Le compositeur frappe par sa faculté à réunir et fusionner des éléments ailleurs contradictoires. Selon le souhait de son père Raoul, musicien amateur, il apprend la clarinette, le violoncelle et grâce à sa mère, la guitare. Démangé par la composition, Villa-Lobos transcrit nombre de mélodies populaires; il écrit de nombreuses pièces pour piano, symphonies, opéras… inspiré par Debussy, Saint-Saëns, les impressionnistes mais aussi l’imaginaire de ses racines brésiliennes. Libre et inventeur, il rend hommage à Bach dans ses fameuses et si personnelles, Bachianas Brasileiras.
L’ami de Rubinsten
Voix incantatoire et grasse, déjà si chantante, cigare aux lèvres, Villa-Lobos doit aussi son étonnante popularité au Brésil à son action citoyenne visionnaire: il a favorisé l’essor de très nombreuses écoles musicales et chorales destinées aux classes populaires souvent démunies.

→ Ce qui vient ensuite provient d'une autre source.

(** C2: over a non-empty set of security records, port-scan detection
    returns without raising, and a source is flagged exactly when it has a TCP
    SYN record and the number of its distinct SYN destination ports is at
    least the threshold; for a positive threshold, exactly when that number
    is at least the threshold.  The count reported is that number, however
    many SYNs hit each port, so with threshold 100 a source with 150 distinct
    ports is flagged and one with 99 is not. *)
Theorem C2_port_scan_detection (pcap_file : string) (port_scan_threshold : Z)
    (rows : list Sec.t) :
  rows <> [] ->
  exists scanners log,
    call (detect_port_scanning pcap_file port_scan_threshold (from_records Sec.keys rows)) =
      (Returned scanners, log) /\
    forall source,
      let ports := size (syn_ports source rows) in
      (forall n, scanners !! source = Some n -> n = ports) /\
      (is_Some (scanners !! source) <->
       0 < ports /\ (port_scan_threshold <= Z.of_nat ports)%Z) /\
      ((0 < port_scan_threshold)%Z ->
       (is_Some (scanners !! source) <-> (port_scan_threshold <= Z.of_nat ports)%Z)) /\
      (port_scan_threshold = 100%Z -> ports = 150 -> is_Some (scanners !! source)) /\
      (port_scan_threshold = 100%Z -> ports = 99 -> scanners !! source = None).
Proof.
  intros Hne. unfold call. rewrite (detect_port_scanning_rows _ _ _ _ Hne). cbv zeta.
  eexists _, _. split; [reflexivity|]. intros source.
  set (scanners := filter _ _).
  assert (forall n, scanners !! source = Some n <->
                    n = size (syn_ports source rows) /\ 0 < n /\
                    (port_scan_threshold <= Z.of_nat n)%Z) as Hs.
  { intros n. unfold scanners. rewrite map_lookup_filter_Some, unique_ports_lookup.
    cbn [snd]. fold (syn_ports source rows).
    destruct (decide (syn_ports source rows = ∅)) as [E|E].
    - rewrite E, size_empty. split; [intros [[=] _]|]. intros (-> & ? & _). lia.
    - assert (size (syn_ports source rows) <> 0) by (intros Hz%size_empty_inv; now apply E, leibniz_equiv).
      split; [intros [[= <-] ?]|intros (-> & _ & ?)]; repeat split; try done; lia. }
  assert (is_Some (scanners !! source) <->
          0 < size (syn_ports source rows) /\
          (port_scan_threshold <= Z.of_nat (size (syn_ports source rows)))%Z) as Hi.
  { split.
    - intros [n (-> & ? & ?)%Hs]. done.
    - intros [? ?]. exists (size (syn_ports source rows)). apply Hs. done. }
  cbv zeta. split; [now intros n (-> & _)%Hs|].
  split; [exact Hi|].
  split; [intros ?; rewrite Hi; split; [tauto|]; intros ?; split; [lia|done]|].
  split.
  - intros -> Hp. apply Hi. rewrite Hp. lia.
  - intros -> Hp. apply eq_None_not_Some. rewrite Hi, Hp. lia.
Qed.

(** ** The tables of [analyze_packet_data] *)

Lemma analyze_packet_data_rows (protocol_map : gmap Z string) (rows : list (Gen.t Z)) log :
  rows <> [] ->
  analyze_packet_data protocol_map (from_records Gen.keys rows) log =
  (Returned ({| columns := Gen.keys; records := map (name_protocol protocol_map) rows |},
             tables_of (map (name_protocol protocol_map) rows) (map Gen.size rows)),
   log).
Proof.
  intros Hne. rewrite (from_records_rows _ _ Hne). unfold analyze_packet_data.
  erewrite bind_returned by (apply getitem_present; reflexivity).
  erewrite bind_returned by (apply getitem_present; reflexivity).
  cbv zeta. unfold value_counts.
  erewrite bind_returned
    by (erewrite bind_returned by (apply getitem_present; reflexivity); reflexivity).
  erewrite bind_returned by (apply groupby_size_present; reflexivity).
  erewrite bind_returned by (apply groupby_size_present; reflexivity).
  erewrite bind_returned by (apply groupby_size_present; reflexivity).
  reflexivity.
Qed.

(** ** Shares within a host pair *)

Section GroupTotals.

Context {K : Type} `{Countable K}.
Variable P : K -> Prop.
Context `{forall k, Decision (P k)}.

Lemma weight_insert_fresh (m : gmap K nat) k v :
  m !! k = None ->
  weight P (<[k:=v]> m) = (if decide (P k) then v else 0) + weight P m.
Proof.
  intros Hk. unfold weight. rewrite (map_to_list_insert m k v Hk), filter_cons. cbn [fst].
  destruct (decide (P k)); reflexivity.
Qed.

Lemma weight_insert (m : gmap K nat) k v :
  weight P (<[k:=v]> m) + (if decide (P k) then default 0 (m !! k) else 0) =
  weight P m + (if decide (P k) then v else 0).
Proof.
  destruct (m !! k) as [old|] eqn:Hk.
  - rewrite <- (insert_delete_eq m k v).
    rewrite <- (insert_delete_id m k old Hk) at 2.
    rewrite !weight_insert_fresh by apply lookup_delete_eq.
    cbn. destruct (decide (P k)); lia.
  - rewrite weight_insert_fresh by done. cbn. destruct (decide (P k)); lia.
Qed.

En 1922 la semaine artistique de Sao Polo recueille les artistes les plus novateurs: Villa-Lobos s’y distingue et se fait remarquer par le célèbre pianiste Arthur Rubinstein qui l’aide à rejoindre l’Europe et Paris… La capitale française, foyer de l’art mondial, offre au jeune compositeur un cadre stimulant: fixé dans le quartier Saint-Michel, il veut faire éditer son oeuvre et dévoiler ses dons d’autodidacte à la Salle Pleyel: création du Nonetto, Rudepoêma…). Inspiré par Stravinsky qu’il rencontre (comme Varèse), Villa-Lobos suscite l’admiration de Cocteau et Florent Schmitt. Rubinstein joue les oeuvres de son ami. Paris aime ce découvreur cannibale révélateur des fièvres exotiques, si recherchées de la classe consommatrice, celle des spectateurs toujours avides de nouveautés.
« L’Indien blanc » applaudi et célébré à Paris rentre au Pays pour s’y imposer comme le premier compositeur brésilien. Dans les années 1930, Villa-Lobos remodèle par ses oeuvres le paysage musical de son pays natal: il en devient le chantre et le poète qui exprime le futurisme proclamé, entre audace, force, énergie. D’autant que le pays tombe sous la coupe des nationalistes révolutionnaires (emmené par Getulio Vargas): Villa-Lobos , de 1930 à 1945, il devient directeur de la SEMA, vaste programme d’éducation musicale à l’échelle du peuple brésilien. Ses oeuvres sont jouées par de très nombreux participants en de vastes célébrations collectives… Il fonde en 1942 le Conservatoire national offrant aussi pour chaque enfant brésilien la carte musicale qui explique les multiples origines de la musique brésilienne.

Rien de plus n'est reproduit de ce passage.